Pruitt had leaned on the organization back in 2006 when she was diagnosed with Ewing Sarcoma, a type of cancer that generally affects white adolescent males.
At the alliance, she felt a sense of belonging.
“As a dimension of diversity, your race comes through first, right? Those visual dimensions are what’s most apparent, she said. “Being able to go into a space with the AABCA ladies and knowing that like, we all at least have two things in common: cancer and our race.”
Knowing a person’s family history is one of the essential keys to catching certain types of breast cancer. But not everyone has the ability to know that.
“(Early knowledge about family history) is extremely important,” Idossa said. “If your mom was diagnosed with breast cancer and she knew that she had this genetic mutation that led to it, then that person’s family members can undergo screening a lot earlier, and they can sometimes undergo risk-reducing surgeries to try and prevent their incidence of developing breast cancer.”
While science has advanced to the point where testing can be done early on, providers also need to reach a point where their unconscious biases don’t stop patients from receiving proper care.
“I can make assumptions about why she (her doctor) wouldn’t order my mammogram, and I think those assumptions are right. I legitimately have questions like, ‘Why didn’t you?’ I am a cancer survivor that has cancer rampant in her family,” Pruitt said. “When she thinks of breast cancer, she thinks older white woman.”
Lack of inclusion
Pruitt said getting involved with breast cancer organizations is challenging because many of them don’t recognize the specific challenges Black women face or even don’t try to cater their support to the people the disease is affecting.
“When I first got diagnosed, I knew I would lose my hair. They handed me this like folder full of resources, one of the resources was a wig pamphlet. Let’s say there were 20 pages filled and 60 wigs on there. There was only one of the most horrendous old Black church lady wigs I’ve ever seen in my life. I literally threw it away on my way out of the oncology center,” said Pruitt.
The pamphlet was from a major health organization, so she was left wondering why the pamphlet did not represent the reality of who cancer affects, and more often kills.
“When you think of breast cancer, because of what media portrays, it’s often white women that are portrayed. And when it comes to the disparities, Black and brown women are being diagnosed younger than 40 and have a higher mortality rate,” she said. “That pamphlet is from the American Cancer Society. If anyone has statistics on the number of Black and brown women that are diagnosed with cancer every year, they should.”
Seeing the divide between how Black cancer patients and others experience the support given by larger organizations led Pruitt to begin advocacy work with AABCA. She’s spoken on various panels, sharing her experiences, and then has led training on topics like living single with cancer.

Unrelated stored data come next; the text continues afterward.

(* ===== verification/HeapSpec.v ===== *)
(** What the sifting routines of [BinaryHeap] do to the slice of its elements. *)

From S2P Require Import Prelude.
From S2P Require Import Order.
From S2P Require Import SortMem.
From S2P Require Import UpartSpec.
From S2P Require Import HeapsortSpec.
From S2P Require Import Layout.
From S2P Require Import RawVec.
From S2P Require Import Cells.
From S2P Require Import BinaryHeap.

(** The slice is a permutation [k] of [l] with [F k], followed by [l2]. *)
Definition fperm {T} (l l2 : list T) (F : list T → Prop) (m : mem T) : Prop :=
  ∃ k, slice_of (k ++ l2) m ∧ k ≡ₚ l ∧ F k.

(** With the hole [h] filled the slice would be [k ++ l2]; the hole is in [k]. *)
Definition holed {T} (h : Hole T) (k l2 : list T) (m : mem T) : Prop :=
  hole_pos h < length k ∧ ∃ r, slice_of r m ∧ <[hole_pos h := elt h]> r = k ++ l2.

#[export] Instance holed_proper {T} (h : Hole T) k l2 : Proper (eqm ==> iff) (holed h k l2).
Proof. intros m m' Hm. unfold holed. by setoid_rewrite Hm. Qed.

Lemma fperm_mono {T} (l l' l2 : list T) (F F' : list T → Prop) m :
  fperm l l2 F m → l ≡ₚ l' → (∀ k, k ≡ₚ l → F k → F' k) → fperm l' l2 F' m.
Proof. intros (k&Hk&Hp&HF) Hl HF'. exists k. split_and!; [done|by rewrite Hp|by apply HF']. Qed.

(** ** The hole *)
Section hole.
Context {T : Type}.
Implicit Types (h : Hole T) (k l : list T) (m : mem T) (P : mem T → Prop).

Lemma holed_elt h k l2 m : holed h k l2 m → k !! hole_pos h = Some (elt h).
Proof.
  intros (Hp&r&Hr&Heq). assert (length r = length (k ++ l2)) as Hlen by (by rewrite <- Heq, length_insert).
  rewrite length_app in Hlen.
  rewrite <- (lookup_app_l k l2) by done. rewrite <- Heq. apply list_lookup_insert_eq. lia.
Qed.

Lemma wp_hole_new k l2 pos x (Q : Hole T → mem T → Prop) P m :
  slice_of (k ++ l2) m → k !! pos = Some x → (holed (MkHole x pos) k l2 m → Q (MkHole x pos) m) →
  wp (Hole_new pos) Q P m.
Proof.
  intros Hk Hx HQ. pose proof (lookup_lt_Some _ _ _ Hx). unfold Hole_new.
  assert ((k ++ l2) !! pos = Some x) as Hx' by by rewrite lookup_app_l.
  eapply wp_bind, wp_len_v; [done|]. rewrite length_app.
  apply wp_bind, wp_assert; [apply Nat.ltb_lt; lia|].
  apply wp_bind. eapply wp_rd_v; [done..|]. apply wp_ret, HQ. split; [done|].
  exists (k ++ l2). split; [done|]. simpl. by apply list_insert_id.
Qed.

Lemma holed_lookup h k l2 r i y : <[hole_pos h := elt h]> r = k ++ l2 → i ≠ hole_pos h →
  k !! i = Some y → r !! i = Some y.
Proof.
  intros Heq Hi Hy. rewrite <- (list_lookup_insert_ne r (hole_pos h) i (elt h)), Heq by done.
  by apply lookup_app_l_Some.
Qed.

Lemma wp_hole_get h k l2 i y (Q : T → mem T → Prop) P m :
  holed h k l2 m → i ≠ hole_pos h → k !! i = Some y → Q y m → wp (Hole_get h i) Q P m.
Proof.
  intros (Hp&r&Hr&Heq) Hi Hy HQ. pose proof (holed_lookup _ _ _ _ _ _ Heq Hi Hy) as Hry.
  pose proof (lookup_lt_Some _ _ _ Hry). unfold Hole_get.
  apply wp_bind, wp_assert; [by apply negb_true_iff, Nat.eqb_neq|].
  eapply wp_bind, wp_len_v; [done|]. apply wp_bind, wp_assert; [by apply Nat.ltb_lt|].
  by eapply wp_rd_v.
Qed.

Lemma wp_hole_move h k l2 i y (Q : Hole T → mem T → Prop) P m :
  holed h k l2 m → i ≠ hole_pos h → k !! i = Some y →
  (∀ m', holed (MkHole (elt h) i) (<[i := elt h]> (<[hole_pos h := y]> k)) l2 m' →
     Q (MkHole (elt h) i) m') →
  wp (Hole_move_to h i) Q P m.
Proof.
  intros (Hp&r&Hr&Heq) Hi Hy HQ. pose proof (holed_lookup _ _ _ _ _ _ Heq Hi Hy) as Hry.
  pose proof (lookup_lt_Some _ _ _ Hry). pose proof (lookup_lt_Some _ _ _ Hy).
  assert (length r = length (k ++ l2)) as Hlen by (by rewrite <- Heq, length_insert).
  rewrite length_app in Hlen. unfold Hole_move_to.
  apply wp_bind, wp_assert; [by apply negb_true_iff, Nat.eqb_neq|].
  eapply wp_bind, wp_len_v; [done|]. apply wp_bind, wp_assert; [by apply Nat.ltb_lt|].
  apply wp_bind, wp_copy1 with y.
  - unfold slice_of in Hr. simpl. by rewrite Hr, list_lookup_fmap, Hry.
  - right. done.
  - rewrite (slice_size r) by done. lia.
  - apply wp_ret, HQ. split; simpl; [by rewrite !length_insert|].
    exists (<[hole_pos h := y]> r). split; [by apply store_slice|].
    rewrite <- insert_app_l, <- insert_app_l by (rewrite ?length_insert; done).
    rewrite <- Heq. by rewrite list_insert_insert_eq.
Qed.

Lemma wp_hole_drop h k l2 (Q : () → mem T → Prop) P m :
  holed h k l2 m → (∀ m', slice_of (k ++ l2) m' → Q () m') → wp (Hole_drop h) Q P m.
Proof.
  intros (Hp&r&Hr&Heq) HQ. unfold Hole_drop.
  assert (length r = length (k ++ l2)) as Hlen by (by rewrite <- Heq, length_insert).
  rewrite length_app in Hlen.
  eapply wp_wr_v; [done|lia|]. intros m' Hm' _. apply HQ. by rewrite <- Heq.
Qed.

(** The guard: whatever unwinds out of [p] with the hole still open leaves the
    slice filled. *)
Lemma wp_with_hole {A} h (p : prog (mem T) A) l l2 (F : list T → Prop) (Q : A → mem T → Prop) m :
  wp p Q (λ m', ∃ k, holed h k l2 m' ∧ k ≡ₚ l ∧ F k) m →
  wp (with_hole h p) Q (fperm l l2 F) m.
Proof.
  intros Hp. apply wp_on_panic. eapply wp_mono; [exact Hp|done|].
  intros m' (k&Hk&Hl&HF). eapply wp_hole_drop; [done|]. intros m2 Hm2. by exists k.
Qed.
End hole.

“The face of breast cancer doesn’t look like me right now, and I really want people to understand and to see it is under 40 Black and brown women who are being affected by this,” she said.
Looking with hope
Efforts like the Breast Cancer Gaps Project and Gilda’s Club, are two sources of hope, Idossa said. So are individual activists like Pruitt, who now shed light on the disparities and discrimination.
Pruitt’s later diagnosis made her want to be an activist for other women of color experiencing breast cancer.
“While it’s definitely isolating, it also like sparks a fire. This is why I need to get into the advocacy work,” she said. “It lights a fire under my ass to be like, ‘You need to get out there. You need to tell more people.’ This is the face of breast cancer.”